Japan readying intervention to reverse yen - report

Discussion in 'Wall St. News' started by ASusilovic, Aug 1, 2011.

  1. NEW YORK (Xetra: A0DKRK - news) (Reuters) - The Japanese government is preparing to intervene in currency markets to weaken the yen as it nears a record high against the dollar, Japan (NYSE: MCO - news) 's Nikkei (Osaka: ^N225 - news) newspaper said on Monday.

    The report also said the Bank of Japan has begun discussing additional monetary easing.

    The dollar earlier on Monday fell to a four-and-a-half month low against the yen, but backed off from that level later in the session in a surge traders said was not the result of intervention.

    If Japan intervenes, the BOJ's policy board will consider additional easing measures at a two-day meeting starting Thursday, Nikkei said.
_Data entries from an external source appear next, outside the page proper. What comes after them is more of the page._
(** * Ground segmentation of a point cloud: plane-relative coordinates,
      grid height map and floor / non-floor classification

    Shallow embedding of [04_dbscan_clustering.py]:
    - [transform_to_plane_based_coordinates]   (lines 7-42),
    - [calculate_height_map]                   (lines 45-116),
    - the classification loop of the script    (lines 207-221).

    Numbers.  The script computes on float64 arrays.  Rounding is idealised:
    the transformer, which takes a square root, is modelled over the reals,
    with one extra value for the non-finite results (inf, -inf, nan) that
    numpy produces for a division by zero; the grid code only adds, halves,
    squares and compares, and is modelled over the rationals, which keeps it
    executable. *)

From Stdlib Require Import List Bool Arith ZArith Lia.
From Stdlib Require Import QArith Qabs Qround Reals Lra.
From Stdlib Require Import Permutation Sorted.
From Stdlib Require Lqa.
Import ListNotations.

(** ** Outcome of a call: a returned value or a raised exception *)

(** The two places of [calculate_height_map] that can raise: [np.digitize]
    rejects bin edges that are neither ascending nor descending, and the
    [cKDTree] constructor rejects data that is not of shape (n, m), which is
    what [np.array] of an empty list of centres is. *)
Inductive exn : Type :=
| ValueError_digitize
| ValueError_cKDTree.

Inductive outcome (A : Type) : Type :=
| Returned (v : A)
| Raised (e : exn).
Arguments Returned {A} v.
Arguments Raised {A} e.

Definition bind {A B : Type} (m : outcome A) (k : A -> outcome B) : outcome B :=
  match m with
  | Returned v => k v
  | Raised e => Raised e
  end.

Notation "x <- m ;; k" := (bind m (fun x => k))
  (at level 61, m at next level, right associativity).

(** ** 1. Plane coordinate transformer *)

Section TransformerCode.
Local Open Scope R_scope.

(** A float64 result: a finite real, or a non-finite one (inf, -inf, nan). *)
Inductive float64 : Type :=
| Fin (r : R)
| NonFin.

(** [x / y] on finite operands; numpy warns and yields inf or nan when
    [y = 0], it does not raise. *)
Definition np_div (x y : R) : float64 :=
  if Req_dec_T y 0 then NonFin else Fin (x / y).

(** [t * r] with [r] finite: inf and nan stay non-finite. *)
Definition np_mul (t : float64) (r : R) : float64 :=
  match t with
  | Fin x => Fin (x * r)
  | NonFin => NonFin
  end.

(** [r - t] with [r] finite. *)
Definition np_sub (r : R) (t : float64) : float64 :=
  match t with
  | Fin x => Fin (r - x)
  | NonFin => NonFin
  end.

Definition point : Type := (R * R * R)%type.
Definition transformed_point : Type := (float64 * float64 * float64)%type.

(** [np.linalg.norm(np.array([a, b, c]))] *)
Definition linalg_norm (a b c : R) : R := sqrt (a * a + b * b + c * c).

(** One row of the vectorised computation of lines 29-39. *)
Definition transform_row (a b c d : R) (p : point) : transformed_point :=
  let '(x, y, z) := p in
  let normal_norm := linalg_norm a b c in
  let distance := np_div (a * x + b * y + c * z + d) (normal_norm ^ 2) in
  let projected_point :=
    (np_sub x (np_mul distance a),
     np_sub y (np_mul distance b),
     np_sub z (np_mul distance c)) in
  let plane_equation_value := a * x + b * y + c * z + d in
  let new_z := np_div plane_equation_value normal_norm in
  let new_x := fst (fst projected_point) in
  let new_y := snd (fst projected_point) in
  (new_x, new_y, new_z).

(** The function has no [raise] and calls nothing that raises on an (N, 3)
    array: it always returns. *)
Definition transform_to_plane_based_coordinates
    (points : list point) (a b c d : R) : outcome (list transformed_point) :=
  Returned (map (transform_row a b c d) points).

(** The signed plane value s(p). *)
Definition plane_value (a b c d : R) (p : point) : R :=
  let '(x, y, z) := p in a * x + b * y + c * z + d.

End TransformerCode.

(** ** 2. Grid height map builder *)

Section GridCode.
Local Open Scope Q_scope.

(** A transformed point (x', y', z') as the grid code reads it. *)
Definition tpoint : Type := (Q * Q * Q)%type.
Definition px (p : tpoint) : Q := fst (fst p).
Definition py (p : tpoint) : Q := snd (fst p).
Definition pz (p : tpoint) : Q := snd p.

(** Strict comparison [a < b] of two floats. *)
Definition Qlt_bool (a b : Q) : bool := negb (Qle_bool b a).

(** *** numpy: searchsorted and digitize *)

(** numpy's binary search for [side='right']: the interval
    [min_idx, max_idx) shrinks at every step, so [fuel] = its length is
    enough. *)
Fixpoint binsearch_right (fuel : nat) (arr : list Q) (key : Q)
    (min_idx max_idx : nat) : nat :=
  match fuel with
  | O => min_idx
  | S fuel' =>
      if (min_idx <? max_idx)%nat then
        let mid := (min_idx + (max_idx - min_idx) / 2)%nat in
        if Qlt_bool key (nth mid arr 0)
        then binsearch_right fuel' arr key min_idx mid
        else binsearch_right fuel' arr key (S mid) max_idx
      else min_idx
  end.

(** [np.searchsorted(arr, key, side='right')] *)
Definition searchsorted_right (arr : list Q) (key : Q) : Z :=
  Z.of_nat (binsearch_right (length arr) arr key 0 (length arr)).

Fixpoint nondecreasing (l : list Q) : bool :=
  match l with
  | a :: ((b :: _) as t) => Qle_bool a b && nondecreasing t
  | _ => true
  end.

Fixpoint nonincreasing (l : list Q) : bool :=
  match l with
  | a :: ((b :: _) as t) => Qle_bool b a && nonincreasing t
  | _ => true
  end.

(** numpy's monotonicity check of the bin edges: 1 ascending (constant
    included), -1 descending, 0 neither. *)
Definition monotonicity (bins : list Q) : Z :=
  if nondecreasing bins then 1%Z
  else if nonincreasing bins then (-1)%Z
  else 0%Z.

(** [np.digitize(xs, bins=bins)] with the default [right=False]. *)
Definition digitize (xs : list Q) (bins : list Q) : outcome (list Z) :=
  let mono := monotonicity bins in
  if (mono =? 0)%Z then Raised ValueError_digitize
  else if (mono =? -1)%Z then
    Returned (map (fun x => (Z.of_nat (length bins)
                             - searchsorted_right (rev bins) x)%Z) xs)
  else Returned (map (searchsorted_right bins) xs).

(** *** Python dict keyed by a cell (i, j), in insertion order *)

Definition cell : Type := (Z * Z)%type.

Definition cell_eqb (k1 k2 : cell) : bool :=
  ((fst k1 =? fst k2)%Z && (snd k1 =? snd k2)%Z)%bool.

Definition dict (V : Type) : Type := list (cell * V).

Fixpoint dict_get {V : Type} (k : cell) (d : dict V) : option V :=
  match d with
  | [] => None
  | (k', v) :: d' => if cell_eqb k k' then Some v else dict_get k d'
  end.

(** [d[k] = v]: overwrite in place, or append a new key at the end. *)
Fixpoint dict_set {V : Type} (k : cell) (v : V) (d : dict V) : dict V :=
  match d with
  | [] => [(k, v)]
  | (k', v') :: d' =>
      if cell_eqb k k' then (k', v) :: d' else (k', v') :: dict_set k v d'
  end.

(** *** Steps 1-2: bucketing and the valid mask *)

(** [0 <= i < len(bins) - 1] *)
Definition valid_index (bins : list Q) (i : Z) : bool :=
  ((0 <=? i)%Z && (i <? Z.of_nat (length bins) - 1)%Z)%bool.

(** [zip(valid_points[:, 2], x_indices, y_indices)] after masking. *)
Definition valid_entries (points : list tpoint) (x_bins y_bins : list Q)
    (x_indices y_indices : list Z) : list (Q * Z * Z) :=
  map (fun e : tpoint * Z * Z => let '(p, i, j) := e in (pz p, i, j))
    (filter (fun e : tpoint * Z * Z =>
               let '(_, i, j) := e in
               (valid_index x_bins i && valid_index y_bins j)%bool)
       (combine (combine points x_indices) y_indices)).

(** *** Step 3: z-values per cell, then the 5th-percentile estimate *)

Definition group_step (height_map : dict (list Q)) (e : Q * Z * Z)
    : dict (list Q) :=
  let '(z, i, j) := e in
  let key := (i, j) in
  match dict_get key height_map with
  | Some z_values => dict_set key (z_values ++ [z]) height_map
  | None => dict_set key [z] height_map
  end.

Fixpoint insert_sorted (x : Q) (l : list Q) : list Q :=
  match l with
  | [] => [x]
  | y :: t => if Qle_bool x y then x :: l else y :: insert_sorted x t
  end.

(** [np.sort]: the values in ascending order. *)
Definition np_sort (l : list Q) : list Q := fold_right insert_sorted [] l.

(** [max(0, int(len(sorted_z_values) * 0.05))].  The float product
    truncates to [n / 20] for every length below 2^53. *)
Definition index_5th_percentile (n : nat) : nat := Nat.max 0 (n / 20).

Definition cell_estimate (z_values : list Q) : option Q :=
  match z_values with
  | [] => None
  | _ :: _ =>
      let sorted_z_values := np_sort z_values in
      Some (nth (index_5th_percentile (length sorted_z_values))
              sorted_z_values 0)
  end.

Definition estimate_cells (height_map : dict (list Q)) : dict (option Q) :=
  map (fun kv : cell * list Q => (fst kv, cell_estimate (snd kv))) height_map.

(** Lines 49-56: the (z', i, j) of the points inside the grid. *)
Definition bucket_entries (points : list tpoint) (x_bins y_bins : list Q)
    : outcome (list (Q * Z * Z)) :=
  xd <- digitize (map px points) x_bins ;;
  yd <- digitize (map py points) y_bins ;;
  let x_indices := map (fun i => (i - 1)%Z) xd in
  let y_indices := map (fun i => (i - 1)%Z) yd in
  Returned (valid_entries points x_bins y_bins x_indices y_indices).

(** Lines 61-67: the z-values of each occupied cell, in frame order. *)
Definition group_cells (entries : list (Q * Z * Z)) : dict (list Q) :=
  fold_left group_step entries [].

(** Lines 49-75: the raw height map. *)
Definition raw_height_map (points : list tpoint) (x_bins y_bins : list Q)
    : outcome (dict (option Q)) :=
  entries <- bucket_entries points x_bins y_bins ;;
  Returned (estimate_cells (group_cells entries)).

(** *** Step 4: post-processing against the neighbouring cells *)

(** [bins[i]] for an index inside the array, which valid cells guarantee. *)
Definition bin_edge (bins : list Q) (i : Z) : Q := nth (Z.to_nat i) bins 0.

(** Centre of a cell: the bin midpoint on each axis. *)
Definition grid_center (x_bins y_bins : list Q) (key : cell) : Q * Q :=
  let '(i, j) := key in
  ((bin_edge x_bins i + bin_edge x_bins (i + 1)) / 2,
   (bin_edge y_bins j + bin_edge y_bins (j + 1)) / 2).

Definition is_not_None {V : Type} (v : option V) : bool :=
  match v with Some _ => true | None => false end.

(** [[key for key in height_map.keys() if height_map[key] is not None]] *)
Definition grid_keys (height_map : dict (option Q)) : list cell :=
  filter (fun key => match dict_get key height_map with
                     | Some v => is_not_None v
                     | None => false
                     end)
    (map fst height_map).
It added that a five to 10 trillion yen (39.8 billion pound to 79.6 billion pound) expansion of the central bank's 40 trillion yen asset-buying fund was a likely step.

    The report also said the board will likely consider increasing purchases of government bonds and short-term securities, as well as buying corporate bonds and other riskier assets to help companies raise needed funds.

    http://uk.finance.yahoo.com/news/Japan-readying-intervention-reuters_molt-1791066334.html?x=0
     
  2. Huge bank order triggered spike in USD/JPY-traders

    * Many options structures at the 75 yen level * Nikkei reports Japan preparing to intervene (Adds details, quote, byline)

    By Gertrude Chavez-Dreyfuss NEW YORK, Aug 1 (Reuters) - The foreign exchange market was on high alert on Monday for signs of action from Japanese monetary authorities to weaken the yen after a huge bank order to buy dollars raised eyebrows.

    Traders said the move did not appear to be intervention by Japan but the timing of the brief spike in the dollar, coming as it did after it neared a record low versus the yen, left the market jittery. An official from the Japanese Ministry of Finance in Tokyo said the office was aware of currency movements but he could not comment on the dollar's sudden rise versus the yen.

    If Japanese officials were to intervene to weaken the yen, recent history suggests the lows struck by the dollar on Monday could be the place. It's where Japan intervened with the help of other developed nations back in March. It also explains why the market is on edge, though some analysts say conditions now are different from the situation in March. Back then the international financial community banded together to help Japan's economy shortly after its earthquake and tsunami disaster.

    "The talk was that there was a huge order from a large Japanese bank, but it was part of the normal flow of the market," said a London-based trader. The dollar surged as high as 77.100 yen <JPY=EBS> on trading platform EBS from 76.456 within one minute. It was last at 77.259, up 0.7 percent on the day.

    The dollar had earlier plunged to 76.290 yen, its weakest since the mid-March intervention to weaken the surging yen. The all-time low of 76.250 was hit on March 17. "There is no indication that there was intervention, no rumor, no nothing. There wasn't even anything about the Bank of Japan checking rates," said a trader from a U.S. bank.

    The dollar's slump against the yen came amid a protracted slide by the U.S. currency during weeks of tense negotiations in Washington over raising the national debt limit to avert a catastrophic default. The yen, along with the Swiss franc, has been one of the foreign exchange market's favorite safe havens from recent U.S. budget turmoil.

    Another trader said there are numerous options structures at the 75 yen level. Richard Franulovich, senior currency strategist at Westpac in New York said if there is indeed a 75 yen-options structure, that suggests the market could see another wave of dollar selling against the yen if that level is triggered.

    "A lot of Japanese retail investors who have bought a lot of Aussie/yen lately could be capitulating and we could see dollar/yen get to 70 quite quickly," he said. On Monday, Japan's Nikkei newspaper said, without citing sources, that the Japanese government is preparing to intervene in currency markets to weaken the yen as it nears a record high against the dollar. The report also said the Bank of Japan has begun discussing additional monetary easing. For details, see [ID:nN1E77015H]

    Oddly, it has come as Japanese domestic investors have built up short yen positions designed to take advantage of higher yielding investments overseas. Traders' net long position in the dollar versus the yen currency pair and other yen crosses hit a record of 722.3 billion yen two weeks ago or around $9.4 billion, according to data from the Tokyo Financial Exchange. Dollar/yen net long bets from these investors totaled 275.4 billion yen, or roughly $3.8 billion.